◆ TASK OBJECTIVE
Output each line of the data word for word, from the first through the line that holds "(** ** Splitting a batch *)", and leave off whatever follows.

◆ INPUT
(* ===== verification/Decryption.v ===== *)
(** cpp/src/privacy/encryption.cpp: sealing, single decryption, and
    decrypt_batch_tx, which splits a batch into chunks and decrypts each chunk
    on a thread of its own.

    libsodium's crypto_box_seal and crypto_box_seal_open are parameters.  The
    threads are tasks on the shared C memory whose steps are single stores and
    calls; a schedule interleaves them. *)

From S2P Require Import Prelude CMemory Tasks.

Definition crypto_box_SEALBYTES : Z := 48.
Definition crypto_box_PUBLICKEYBYTES : Z := 32.
Definition crypto_box_SECRETKEYBYTES : Z := 32.

(** ** Splitting a batch *)

(** [hw] is std::thread::hardware_concurrency(). *)
Definition num_threads (hw batch_size : Z) : Z :=
  Z.min (if (hw =? 0)%Z then 2 else hw) batch_size.

Definition chunk_size (num_threads batch_size : Z) : Z :=
  (wrap64 (batch_size + num_threads - 1) / num_threads)%Z.

(** The items of thread [t]: from [start] up to, but not including, [end]. *)
Definition chunk (num_threads batch_size t : Z) : Z * Z :=
  let c := chunk_size num_threads batch_size in
  let start := wrap64 (t * c) in
  (start, Z.min (wrap64 (start + c)) batch_size).

Definition chunks (hw batch_size : Z) : list (Z * Z) :=
  let nt := num_threads hw batch_size in
  chunk nt batch_size <$> seqZ 0 nt.

(** ** Lifecycle and keys *)

(** [ret] is the result of sodium_init(). *)
Definition init_privacy_layer (ret : Z) : Z :=
  if (ret <? 0)%Z then SO_ERR_INIT_FAILED else SO_SUCCESS.

(** keygen.cpp: [init] is the result of sodium_init(), [pair] what
    crypto_box_keypair returns: its code, and the keys when it is 0. *)
Definition generate_sequencer_keys (init : Z) (pair : Z * (bytes * bytes)) (public_key private_key : ptr)
    (m : cmem) : option (Z * cmem) :=
  if (init <? 0)%Z then Some (SO_ERR_INIT_FAILED, m)
  else if decide (pair.1 ≠ 0%Z) then Some (SO_ERR_KEY_MISMATCH, m)
  else
    m ← write_bytes public_key pair.2.1 m;
    m ← write_bytes private_key pair.2.2 m;
    Some (SO_SUCCESS, m).

Section decryption.
(** libsodium: the sealed box of a message for a public key ([None] when it
    fails), and opening one with a keypair. *)
Context (seal : bytes → bytes → option bytes).
Context (seal_open : bytes → bytes → bytes → option bytes).

(** ** Single calls *)

Definition seal_transaction (plaintext : ptr) (len : nat) (seq_pub_key ciphertext : ptr) (m : cmem)
  : option (Z * cmem) :=
  msg ← read_bytes m plaintext len;
  pk ← read_bytes m seq_pub_key (Z.to_nat crypto_box_PUBLICKEYBYTES);
  match seal msg pk with
  | None => Some (SO_ERR_BAD_CIPHER, m)
  | Some c => m ← write_bytes ciphertext c m; Some (SO_SUCCESS, m)
  end.

(** crypto_box_seal_open(out, c, clen, pub, priv): 0 and the message written
    to [out], or -1. *)
Definition crypto_box_seal_open (out c : ptr) (clen : Z) (pub_key priv_key : ptr) (m : cmem)
  : option (Z * cmem) :=
  box ← read_bytes m c (Z.to_nat clen);
  pk ← read_bytes m pub_key (Z.to_nat crypto_box_PUBLICKEYBYTES);
  sk ← read_bytes m priv_key (Z.to_nat crypto_box_SECRETKEYBYTES);
  match seal_open box pk sk with
  | None => Some (-1, m)%Z
  | Some msg => m ← write_bytes out msg m; Some (0%Z, m)
  end.

(** [input] and [output] are the structs the caller passes by address; the
    result is the return value, the output struct, and the memory. *)
Definition decrypt_single_tx (input : EncryptedTx) (pub_key priv_key : ptr) (output : DecryptedTx)
    (m : cmem) : option (Z * DecryptedTx * cmem) :=
  if (enc_length input <? crypto_box_SEALBYTES)%Z then
    Some (SO_ERR_BAD_CIPHER, set_length 0 (set_status SO_ERR_BAD_CIPHER output), m)
  else
    let plaintext_len := (enc_length input - crypto_box_SEALBYTES)%Z in
    '(res, m) ← crypto_box_seal_open (dec_plaintext output) (enc_ciphertext input)
                  (enc_length input) pub_key priv_key m;
    if decide (res ≠ 0%Z) then
      Some (SO_ERR_KEY_MISMATCH, set_length 0 (set_status SO_ERR_KEY_MISMATCH output), m)
    else Some (SO_SUCCESS, set_status SO_SUCCESS (set_length plaintext_len output), m).

(** ** The batch *)

Section batch.
Context (inputs pub_key priv_key outputs : ptr).

(** What the threads share besides the arrays: the memory and [any_failure]. *)
Record batch_state := MkBatch { bmem : cmem; any_failure : Z }.

Definition set_bmem (m : cmem) (x : batch_state) : batch_state := MkBatch m (any_failure x).
Definition fail_batch (x : batch_state) : batch_state := MkBatch (bmem x) SO_ERR_BAD_CIPHER.

(** Where a thread is in its loop: testing [i < end] and the length, opening
    box [i], storing the three parts of a failure, storing the three parts of a
    success, or finished. *)
Inductive task_pc :=
| PLoop (i : nat) | POpen (i : nat)
| PBadStatus (i : nat) | PBadLength (i : nat) | PBadFlag (i : nat)
| PLength (i : nat) | PIndex (i : nat) | PStatus (i : nat)
| PDone.

(** A thread: the end of its chunk, and where it is. *)
Record chunk_task := MkChunk { chunk_end : nat; chunk_pc : task_pc }.

Definition chunk_done (t : chunk_task) : bool := match chunk_pc t with PDone => true | _ => false end.

Definition item_step (stop : nat) (pc : task_pc) (x : batch_state) : option (task_pc * batch_state) :=
  match pc with
  | PLoop i =>
      if decide (i < stop) then
        inp ← read_enc (bmem x) inputs i;
        Some (if (enc_length inp <? crypto_box_SEALBYTES)%Z then PBadStatus i else POpen i, x)
      else Some (PDone, x)
  | POpen i =>
      inp ← read_enc (bmem x) inputs i;
      out ← read_dec (bmem x) outputs i;
      '(res, m) ← crypto_box_seal_open (dec_plaintext out) (enc_ciphertext inp) (enc_length inp)
                    pub_key priv_key (bmem x);
      Some (if decide (res ≠ 0%Z) then PBadStatus i else PLength i, set_bmem m x)
  | PBadStatus i =>
      m ← update_dec outputs i (set_status SO_ERR_BAD_CIPHER) (bmem x);
      Some (PBadLength i, set_bmem m x)
  | PBadLength i =>
      m ← update_dec outputs i (set_length 0) (bmem x);
      Some (PBadFlag i, set_bmem m x)
  | PBadFlag i => Some (PLoop (S i), fail_batch x)
  | PLength i =>
      inp ← read_enc (bmem x) inputs i;
      m ← update_dec outputs i (set_length (enc_length inp - crypto_box_SEALBYTES)) (bmem x);
      Some (PIndex i, set_bmem m x)
  | PIndex i =>
      m ← update_dec outputs i (set_index (uint32 (Z.of_nat i))) (bmem x);
      Some (PStatus i, set_bmem m x)
  | PStatus i =>
      m ← update_dec outputs i (set_status SO_SUCCESS) (bmem x);
      Some (PLoop (S i), set_bmem m x)
  | PDone => Some (PDone, x)
  end.

Definition chunk_step (t : chunk_task) (x : batch_state) : option (chunk_task * batch_state) :=
  '(pc, x) ← item_step (chunk_end t) (chunk_pc t) x;
  Some (MkChunk (chunk_end t) pc, x).

Definition new_chunk (c : Z * Z) : chunk_task := MkChunk (Z.to_nat c.2) (PLoop (Z.to_nat c.1)).

(** How a call that waits for other threads ends. *)
Inductive call_result (A : Type) := Returned (a : A) | Waiting | Undefined.
Arguments Returned {A} a.
Arguments Waiting {A}.
Arguments Undefined {A}.

(** decrypt_batch_tx returns once every thread has been joined.  [hw] is the
    number of hardware threads and [sched] the interleaving of the workers. *)
Definition decrypt_batch_tx (hw : Z) (sched : list nat) (batch_size : Z) (m : cmem)
  : call_result (Z * cmem) :=
  if (batch_size =? 0)%Z then Returned (SO_SUCCESS, m)
  else
    match run_sched chunk_step chunk_done sched
            (MkTasks (new_chunk <$> chunks hw batch_size) (MkBatch m SO_SUCCESS)) with
    | None => Undefined
    | Some s =>
        if all_done chunk_done s then Returned (any_failure (shared s), bmem (shared s)) else Waiting
    end.
End batch.
End decryption.

Arguments Returned {A} a.
Arguments Waiting {A}.
Arguments Undefined {A}.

◆ ANSWER SECTION
(* ===== verification/Decryption.v ===== *)
(** cpp/src/privacy/encryption.cpp: sealing, single decryption, and
    decrypt_batch_tx, which splits a batch into chunks and decrypts each chunk
    on a thread of its own.

    libsodium's crypto_box_seal and crypto_box_seal_open are parameters.  The
    threads are tasks on the shared C memory whose steps are single stores and
    calls; a schedule interleaves them. *)

From S2P Require Import Prelude CMemory Tasks.

Definition crypto_box_SEALBYTES : Z := 48.
Definition crypto_box_PUBLICKEYBYTES : Z := 32.
Definition crypto_box_SECRETKEYBYTES : Z := 32.

(** ** Splitting a batch *)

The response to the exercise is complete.